§ What is required:
Once you find the line with "parse_terms (length (seconds_text" in the entries below, return exactly every line from it through the line with "Lemma parse_minutes m".

§ Material shown:
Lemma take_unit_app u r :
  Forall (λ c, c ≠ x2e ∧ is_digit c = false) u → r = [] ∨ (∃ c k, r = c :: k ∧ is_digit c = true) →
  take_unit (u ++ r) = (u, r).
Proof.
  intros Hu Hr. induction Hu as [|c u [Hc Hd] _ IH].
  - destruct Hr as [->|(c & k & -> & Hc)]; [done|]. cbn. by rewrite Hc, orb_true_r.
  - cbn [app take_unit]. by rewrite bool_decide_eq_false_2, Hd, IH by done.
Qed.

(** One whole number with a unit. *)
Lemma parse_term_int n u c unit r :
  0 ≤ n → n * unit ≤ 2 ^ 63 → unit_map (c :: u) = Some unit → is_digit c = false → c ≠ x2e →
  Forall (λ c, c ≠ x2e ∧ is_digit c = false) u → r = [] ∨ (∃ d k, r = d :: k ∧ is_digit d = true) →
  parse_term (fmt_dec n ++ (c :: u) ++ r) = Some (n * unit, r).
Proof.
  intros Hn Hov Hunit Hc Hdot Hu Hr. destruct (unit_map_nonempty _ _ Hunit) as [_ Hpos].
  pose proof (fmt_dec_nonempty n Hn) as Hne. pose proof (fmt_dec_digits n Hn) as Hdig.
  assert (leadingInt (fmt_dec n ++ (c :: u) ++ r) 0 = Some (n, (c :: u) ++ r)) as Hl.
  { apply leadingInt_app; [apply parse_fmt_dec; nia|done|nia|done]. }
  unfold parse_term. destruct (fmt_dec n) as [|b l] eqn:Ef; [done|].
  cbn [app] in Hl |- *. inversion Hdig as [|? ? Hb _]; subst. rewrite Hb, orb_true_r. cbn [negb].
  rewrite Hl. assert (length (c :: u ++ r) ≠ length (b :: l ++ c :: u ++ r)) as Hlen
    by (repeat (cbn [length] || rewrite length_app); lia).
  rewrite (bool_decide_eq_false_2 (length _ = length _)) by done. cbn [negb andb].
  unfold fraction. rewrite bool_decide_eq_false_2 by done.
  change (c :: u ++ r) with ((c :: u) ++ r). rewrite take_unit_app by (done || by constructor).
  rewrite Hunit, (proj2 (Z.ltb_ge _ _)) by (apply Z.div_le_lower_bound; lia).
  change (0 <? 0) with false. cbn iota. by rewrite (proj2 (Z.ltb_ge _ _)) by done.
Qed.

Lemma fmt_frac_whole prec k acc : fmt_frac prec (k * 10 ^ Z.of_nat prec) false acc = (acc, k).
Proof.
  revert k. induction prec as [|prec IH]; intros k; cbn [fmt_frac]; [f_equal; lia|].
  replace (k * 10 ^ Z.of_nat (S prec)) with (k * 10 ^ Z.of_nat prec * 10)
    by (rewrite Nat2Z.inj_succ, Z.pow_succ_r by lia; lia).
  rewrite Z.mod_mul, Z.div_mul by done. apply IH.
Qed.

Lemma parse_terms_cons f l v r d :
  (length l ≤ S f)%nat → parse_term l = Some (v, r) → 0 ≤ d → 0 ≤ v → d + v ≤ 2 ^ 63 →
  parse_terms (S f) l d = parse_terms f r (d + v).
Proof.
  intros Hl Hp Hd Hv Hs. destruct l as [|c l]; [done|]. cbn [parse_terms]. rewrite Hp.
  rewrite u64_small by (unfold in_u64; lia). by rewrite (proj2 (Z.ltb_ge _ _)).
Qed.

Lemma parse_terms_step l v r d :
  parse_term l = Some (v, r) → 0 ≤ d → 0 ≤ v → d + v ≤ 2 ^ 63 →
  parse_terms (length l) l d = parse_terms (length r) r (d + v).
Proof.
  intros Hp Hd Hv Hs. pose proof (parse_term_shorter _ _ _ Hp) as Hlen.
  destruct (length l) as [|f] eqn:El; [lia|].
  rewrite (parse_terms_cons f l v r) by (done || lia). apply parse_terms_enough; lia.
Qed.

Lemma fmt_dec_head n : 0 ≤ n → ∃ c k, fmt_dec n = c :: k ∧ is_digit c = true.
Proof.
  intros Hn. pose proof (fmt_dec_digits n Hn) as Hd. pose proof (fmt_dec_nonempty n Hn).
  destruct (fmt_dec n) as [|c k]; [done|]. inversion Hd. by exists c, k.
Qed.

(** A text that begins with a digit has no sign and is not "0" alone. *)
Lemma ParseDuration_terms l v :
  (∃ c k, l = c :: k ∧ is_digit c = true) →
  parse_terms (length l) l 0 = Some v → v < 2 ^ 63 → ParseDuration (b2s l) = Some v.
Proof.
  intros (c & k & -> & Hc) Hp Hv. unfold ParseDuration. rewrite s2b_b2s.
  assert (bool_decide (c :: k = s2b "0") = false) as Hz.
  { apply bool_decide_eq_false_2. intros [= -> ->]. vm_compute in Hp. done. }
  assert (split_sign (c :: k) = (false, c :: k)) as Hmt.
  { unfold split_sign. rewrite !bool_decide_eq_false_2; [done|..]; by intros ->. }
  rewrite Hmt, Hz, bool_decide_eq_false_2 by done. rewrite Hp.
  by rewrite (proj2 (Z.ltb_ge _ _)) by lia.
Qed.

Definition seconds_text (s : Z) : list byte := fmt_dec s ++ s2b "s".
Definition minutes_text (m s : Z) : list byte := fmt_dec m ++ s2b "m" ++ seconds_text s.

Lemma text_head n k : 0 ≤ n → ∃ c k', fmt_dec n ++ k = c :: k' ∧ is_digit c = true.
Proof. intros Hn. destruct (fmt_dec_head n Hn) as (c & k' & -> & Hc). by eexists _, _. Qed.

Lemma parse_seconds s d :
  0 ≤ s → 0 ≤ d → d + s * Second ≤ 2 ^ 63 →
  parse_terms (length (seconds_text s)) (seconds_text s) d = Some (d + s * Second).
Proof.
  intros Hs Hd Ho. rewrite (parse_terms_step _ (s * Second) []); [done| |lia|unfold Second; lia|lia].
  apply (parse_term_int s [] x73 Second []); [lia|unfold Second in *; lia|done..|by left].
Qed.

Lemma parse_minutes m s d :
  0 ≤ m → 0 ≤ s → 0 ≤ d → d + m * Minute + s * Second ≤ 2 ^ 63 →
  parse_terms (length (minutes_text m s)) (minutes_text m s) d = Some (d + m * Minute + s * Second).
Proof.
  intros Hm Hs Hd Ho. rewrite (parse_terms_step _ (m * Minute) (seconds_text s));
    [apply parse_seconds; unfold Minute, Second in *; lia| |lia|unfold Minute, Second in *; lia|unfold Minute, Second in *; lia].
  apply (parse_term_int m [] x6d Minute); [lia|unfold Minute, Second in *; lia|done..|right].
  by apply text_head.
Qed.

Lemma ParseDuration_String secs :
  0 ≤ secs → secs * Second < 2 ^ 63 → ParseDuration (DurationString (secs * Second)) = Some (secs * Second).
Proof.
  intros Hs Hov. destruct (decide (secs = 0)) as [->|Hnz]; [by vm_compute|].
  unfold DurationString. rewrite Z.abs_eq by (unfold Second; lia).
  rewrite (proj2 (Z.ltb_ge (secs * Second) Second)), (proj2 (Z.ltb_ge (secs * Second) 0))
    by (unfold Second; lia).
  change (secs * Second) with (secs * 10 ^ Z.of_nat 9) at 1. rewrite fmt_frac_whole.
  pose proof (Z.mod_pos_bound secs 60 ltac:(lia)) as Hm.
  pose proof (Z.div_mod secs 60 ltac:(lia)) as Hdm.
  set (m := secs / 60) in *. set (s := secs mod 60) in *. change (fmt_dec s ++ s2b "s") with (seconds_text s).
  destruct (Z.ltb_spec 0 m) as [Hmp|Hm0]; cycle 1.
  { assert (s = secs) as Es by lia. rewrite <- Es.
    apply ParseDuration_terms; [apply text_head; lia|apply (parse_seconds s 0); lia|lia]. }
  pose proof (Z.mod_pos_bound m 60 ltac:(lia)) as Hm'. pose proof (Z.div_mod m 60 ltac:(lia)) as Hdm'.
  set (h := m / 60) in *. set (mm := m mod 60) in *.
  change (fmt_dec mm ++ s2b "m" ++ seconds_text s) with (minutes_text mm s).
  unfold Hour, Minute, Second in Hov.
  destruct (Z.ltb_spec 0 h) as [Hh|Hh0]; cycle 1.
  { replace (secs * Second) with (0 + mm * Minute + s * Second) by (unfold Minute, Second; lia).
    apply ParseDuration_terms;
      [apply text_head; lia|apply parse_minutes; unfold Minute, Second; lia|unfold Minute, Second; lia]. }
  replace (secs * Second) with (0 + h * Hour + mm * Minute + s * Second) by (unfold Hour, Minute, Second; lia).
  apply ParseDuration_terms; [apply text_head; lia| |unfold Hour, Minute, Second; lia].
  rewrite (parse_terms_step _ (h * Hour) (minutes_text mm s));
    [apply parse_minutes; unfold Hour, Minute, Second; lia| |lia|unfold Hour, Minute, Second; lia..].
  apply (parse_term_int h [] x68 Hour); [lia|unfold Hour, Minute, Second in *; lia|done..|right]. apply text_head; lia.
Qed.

§ Answer for the task:
  parse_terms (length (seconds_text s)) (seconds_text s) d = Some (d + s * Second).
Proof.
  intros Hs Hd Ho. rewrite (parse_terms_step _ (s * Second) []); [done| |lia|unfold Second; lia|lia].
  apply (parse_term_int s [] x73 Second []); [lia|unfold Second in *; lia|done..|by left].
Qed.

Lemma parse_minutes m s d :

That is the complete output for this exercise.